In your opinion, was this interaction edifying to teachers and learners? Why or why not?Did these Latter-day Saint missionaries do anything well that we could emulate?Did they have any missteps that we might try to avoid?Leman Copley and Sidney Rigdon visit the Shakers.

Leman Copley was a Mormon convert who had previously participated in the Shaker congregation, although he had not fully lived Shaker tenants, since he was married and lived away from their commune. In response to his inquiry about the possibility of missionaries visiting his Shaker congregation, Joseph Smith called Copley to a mission to the Shakers, with church leaders Parley P. Pratt and Sidney Rigdon as his companions. This revelation is documented in Doctrine and Covenants 49.
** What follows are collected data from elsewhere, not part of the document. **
(** * Skill scaffolding and packaging scripts: model and properties

    A shallow embedding of [scripts/init_skill.py] and
    [scripts/package_skill.py].

    Conventions of the model.
    - A Python [str] is a [string]; a character stands for the code point
      of the same number, so the model covers text over code points
      0..255.  The character classes below are CPython's on that range.
    - A file holds the text that [read_text] returns and [write_text]
      was given (the codec in between is not modelled); file modes and
      timestamps are not modelled either.
    - Messages are constructors that carry the values interpolated into
      the f-string of the source; the source text is quoted next to each.
    - [print] calls are dropped. *)

From Stdlib Require Import Ascii String.
From stdpp Require Import base option list strings gmap fin_maps.

Local Open Scope string_scope.
Local Open Scope list_scope.

(** ** Python strings *)

Module PyStr.

Definition code (c : ascii) : nat := nat_of_ascii c.

Definition between (lo hi : nat) (c : ascii) : bool :=
  (lo <=? code c)%nat && (code c <=? hi)%nat.

(** [ch.isspace()], the class [str.strip()] removes. *)
Definition isspace (c : ascii) : bool :=
  between 9 13 c || between 28 32 c || between 133 133 c || between 160 160 c.

(** [ch.isalnum()]. *)
Definition isalnum (c : ascii) : bool :=
  between 48 57 c || between 65 90 c || between 97 122 c
  || between 170 170 c || between 178 179 c || between 181 181 c
  || between 185 186 c || between 188 190 c
  || between 192 214 c || between 216 246 c || between 248 255 c.

(** [ch.isupper()]; on this range no character is titlecase only. *)
Definition isupper (c : ascii) : bool :=
  between 65 90 c || between 192 214 c || between 216 222 c.

(** [ch.islower()]. *)
Definition islower (c : ascii) : bool :=
  between 97 122 c || between 170 170 c || between 181 181 c
  || between 186 186 c || between 223 246 c || between 248 255 c.

(** A cased character: one of the two above. *)
Definition iscased (c : ascii) : bool := isupper c || islower c.

(** [ch.lower()]. *)
Definition lower_char (c : ascii) : ascii :=
  if isupper c then ascii_of_nat (code c + 32) else c.

Fixpoint all_chars (p : ascii -> bool) (s : string) : bool :=
  match s with
  | EmptyString => true
  | String c s' => p c && all_chars p s'
  end.

Fixpoint any_char (p : ascii -> bool) (s : string) : bool :=
  match s with
  | EmptyString => false
  | String c s' => p c || any_char p s'
  end.

(** [s.isalnum()]: every character alphanumeric, and at least one. *)
Definition str_isalnum (s : string) : bool :=
  match s with
  | EmptyString => false
  | _ => all_chars isalnum s
  end.

(** [s.islower()], as CPython scans it: an uppercase character answers
    False at once, otherwise the answer is whether a lowercase one was
    seen. *)
Fixpoint islower_from (cased : bool) (s : string) : bool :=
  match s with
  | EmptyString => cased
  | String c s' =>
      if isupper c then false else islower_from (cased || islower c) s'
  end.

Definition str_islower (s : string) : bool := islower_from false s.

(** [s.lower()]. *)
Fixpoint lower (s : string) : string :=
  match s with
  | EmptyString => EmptyString
  | String c s' => String (lower_char c) (lower s')
  end.

(** [s.replace(ch, '')] for a one-character [ch]. *)
Fixpoint remove_char (ch : ascii) (s : string) : string :=
  match s with
  | EmptyString => EmptyString
  | String c s' =>
      if Ascii.eqb c ch then remove_char ch s' else String c (remove_char ch s')
  end.

(** [s.replace(a, b)] for one-character [a] and [b]. *)
Fixpoint replace_char (a b : ascii) (s : string) : string :=
  match s with
  | EmptyString => EmptyString
  | String c s' =>
      String (if Ascii.eqb c a then b else c) (replace_char a b s')
  end.

(** The rest of [s] after the prefix [p], when [s.startswith(p)]. *)
Fixpoint drop_prefix (p s : string) : option string :=
  match p, s with
  | EmptyString, _ => Some s
  | String a p', String b s' =>
      if Ascii.eqb a b then drop_prefix p' s' else None
  | String _ _, EmptyString => None
  end.

Definition startswith (s p : string) : bool :=
  match drop_prefix p s with Some _ => true | None => false end.

(** The text before and after the leftmost occurrence of [sep]. *)
Fixpoint partition (sep s : string) : option (string * string) :=
  match drop_prefix sep s with
  | Some rest => Some (EmptyString, rest)
  | None =>
      match s with
      | EmptyString => None
      | String c s' =>
          match partition sep s' with
          | Some (a, b) => Some (String c a, b)
          | None => None
          end
      end
  end.

(** [sub in s]. *)
Definition contains (sub s : string) : bool :=
  match partition sub s with Some _ => true | None => false end.

(** [s.split(sep, maxsplit)] for a non-empty [sep]. *)
Fixpoint split (sep : string) (maxsplit : nat) (s : string) : list string :=
  match maxsplit with
  | O => [s]
  | S n =>
      match partition sep s with
      | Some (a, b) => a :: split sep n b
      | None => [s]
      end
  end.

Fixpoint lstrip (s : string) : string :=
  match s with
  | EmptyString => EmptyString
  | String c s' => if isspace c then lstrip s' else s
  end.

Fixpoint rstrip (s : string) : string :=
  match s with
  | EmptyString => EmptyString
  | String c s' =>
      match rstrip s' with
      | EmptyString => if isspace c then EmptyString else String c EmptyString
      | r => String c r
      end
  end.

(** [s.strip()]. *)
Definition strip (s : string) : string := rstrip (lstrip s).

Definition is_empty (s : string) : bool :=
  match s with EmptyString => true | _ => false end.

End PyStr.

(** ** Values produced by [yaml.safe_load] *)

Module Yaml.

(** The Python objects a safe load can build.  A float keeps only
    whether it is non-zero and a timestamp keeps nothing: the validator
    asks no more of them. *)
#[warnings="-register-all"]
Inductive value :=
| YNull
| YBool (b : bool)
| YInt (z : Z)
| YFloat (nonzero : bool)
| YStr (s : string)
| YBytes (s : string)
| YDate
| YSeq (items : list value)
| YSet (items : list value)
| YMap (items : list (value * value)).

(** What the call does: it returns an object or raises [yaml.YAMLError]. *)
Inductive loaded :=
| Loaded (v : value)
| YAMLError (msg : string).

Definition is_str (s : string) (v : value) : bool :=
  match v with
  | YStr s' => bool_decide (s' = s)
  | _ => false
  end.

(** [d[key]] for a string key. *)
Fixpoint get (key : string) (d : list (value * value)) : option value :=
  match d with
  | [] => None
  | (k, v) :: d' => if is_str key k then Some v else get key d'
  end.

(** [key in d]. *)
Definition has_key (key : string) (d : list (value * value)) : bool :=
  match get key d with Some _ => true | None => false end.

(** [bool(v)]. *)
Definition truthy (v : value) : bool :=
  match v with
  | YNull => false
  | YBool b => b
  | YInt z => negb (Z.eqb z 0)
  | YFloat nz => nz
  | YStr s | YBytes s => negb (PyStr.is_empty s)
  | YDate => true
  | YSeq l | YSet l => match l with [] => false | _ => true end
  | YMap l => match l with [] => false | _ => true end
  end.

(** [len(v.strip())]; [None] stands for the [AttributeError] of an
    object without a [strip] method. *)
Definition stripped_len (v : value) : option nat :=
  match v with
  | YStr s | YBytes s => Some (String.length (PyStr.strip s))
  | _ => None
  end.

(** [sub in v] for a [str] [sub]; [None] stands for the [TypeError] of
    an object that is no container, or of [bytes] asked for a [str]. *)
Definition contains_str (sub : string) (v : value) : option bool :=
  match v with
  | YStr s => Some (PyStr.contains sub s)
  | YSeq l | YSet l => Some (existsb (is_str sub) l)
  | YMap l => Some (has_key sub l)
  | YNull | YBool _ | YInt _ | YFloat _ | YBytes _ | YDate => None
  end.

End Yaml.

(** ** Paths and the file system *)

Module FS.

(** A [pathlib.Path]: whether it has a root, and its components. *)
Record Path := { anchored : bool; parts : list string }.

(** [p / name] for a single component. *)
Definition joinpath (p : Path) (name : string) : Path :=
  {| anchored := anchored p; parts := parts p ++ [name] |}.

(** [p.name]. *)
Definition name (p : Path) : string := List.last (parts p) "".


(** [p.relative_to(base)] for a [p] that lies under [base]. *)
Definition relative_to (p base : Path) : list string :=
  drop (length (parts base)) (parts p).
So, with revelation in hand, Rigdon and Copley set out for North Union almost immediately. They arrived in North Union later that day and were received cordially by Kitchell and his associates. They spent the evening together, debating the relative merits of their religions, each likely feeling they had gotten the best of the debate.


The next morning, Kitchell proposed to Rigdon and Copley that neither side should “force their doctrine on the other at this time.” Rigdon had planned to read the revelation to the Shakers at their Sabbath service that day but decided to keep his peace for the moment and “subject himself to the order of the place.”


–Matthew McBride, Leman Copley and the Shakers, Revelations in Context


In your opinion, was this interaction edifying to teachers and learners? Why or why not?Did these Latter-day Saint missionaries do anything well that we could emulate?Did they have any missteps that we might try to avoid?Parley P. Pratt joins the Shaker mission.

Just before the meeting began, Parley P. Pratt arrived at North Union on horseback. Upon hearing of Rigdon’s submissive response to Kitchell’s proposal, the fiery Pratt insisted they “pay no attention to [him], for they had come with the authority of the Lord Jesus Christ, and the people must hear it.”


The missionaries sat in silence until the meeting was complete. As the people stood to leave, Rigdon “arose and stated that he had a message from the Lord Jesus Christ to this people; could he have the privilege of delivering it?” With Kitchell’s permission, he read the revelation in its entirety and asked if they might be allowed to continue preaching as the revelation dictated.


Kitchell, keeping his indignation in check, responded that he did not accept the message and “would release them and their Christ from any further burden about us, and take all the responsibility on myself.”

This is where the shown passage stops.